Content starts

(** Lines 210-227: the body of the loop over [train_loader]. *)
Definition train_iteration (rank : Z) (hp : hparams) (epoch : Z) (i : nat)
    (b : batch) (st : locals) : M (control locals) :=
  let st := set_i st i in
  if (0 <=? num_steps_per_epoch hp)
     && (num_steps_per_epoch hp <=? Z.of_nat i)
  then ret (Break st)
  else
    since <- callv w "time.time" [] (w_clock w) ;;
    call w "optimizer.zero_grad" [] ;;
    (if n_devices hp >? 0 then call w "batch.to" [AInt rank] else ret tt) ;;
    r <- training_step b ;;
    let '(loss, train_acc) := r in
    let st := set_loss st loss in
    let st := set_sum_acc st (add_tensor (l_sum_acc st) train_acc) in
    call w "loss.backward" [] ;;
    call w "optimizer.step" [] ;;
    now <- callv w "time.time" [] (w_clock w) ;;
    let iter_time := (now - since)%Q in
    let st :=
      if Z.of_nat i >? num_warmup_iters_for_timing hp - 1
      then set_time_sum st (l_time_sum st + iter_time)%Q else st in
    (if rank =? 0 then
       m <- lift (py_mod (Z.of_nat i) (log_every_n_steps hp)) ;;
       if m =? 0 then
         p <- lift (percent_of (l_sum_acc st) (Z.of_nat i)) ;;
         call w "print"
           [AStr "Epoch: "; AInt epoch; AStr ", Step: "; AInt (Z.of_nat i);
            AStr ", Loss: "; ANum loss; AStr ", Train Acc: "; fnum_arg p;
            AStr ", Step Time: "; ANum iter_time]
       else ret tt
     else ret tt) ;;
    ret (Continue st).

Content ends

> **Description of the task**: Among the entries above, the line containing "let st := set_sum_acc", the line containing "(if rank =? 0 then", and all lines between them are to be restated word for word; nothing else belongs in the reply.

> **Reply**:
    let st := set_sum_acc st (add_tensor (l_sum_acc st) train_acc) in
    call w "loss.backward" [] ;;
    call w "optimizer.step" [] ;;
    now <- callv w "time.time" [] (w_clock w) ;;
    let iter_time := (now - since)%Q in
    let st :=
      if Z.of_nat i >? num_warmup_iters_for_timing hp - 1
      then set_time_sum st (l_time_sum st + iter_time)%Q else st in
    (if rank =? 0 then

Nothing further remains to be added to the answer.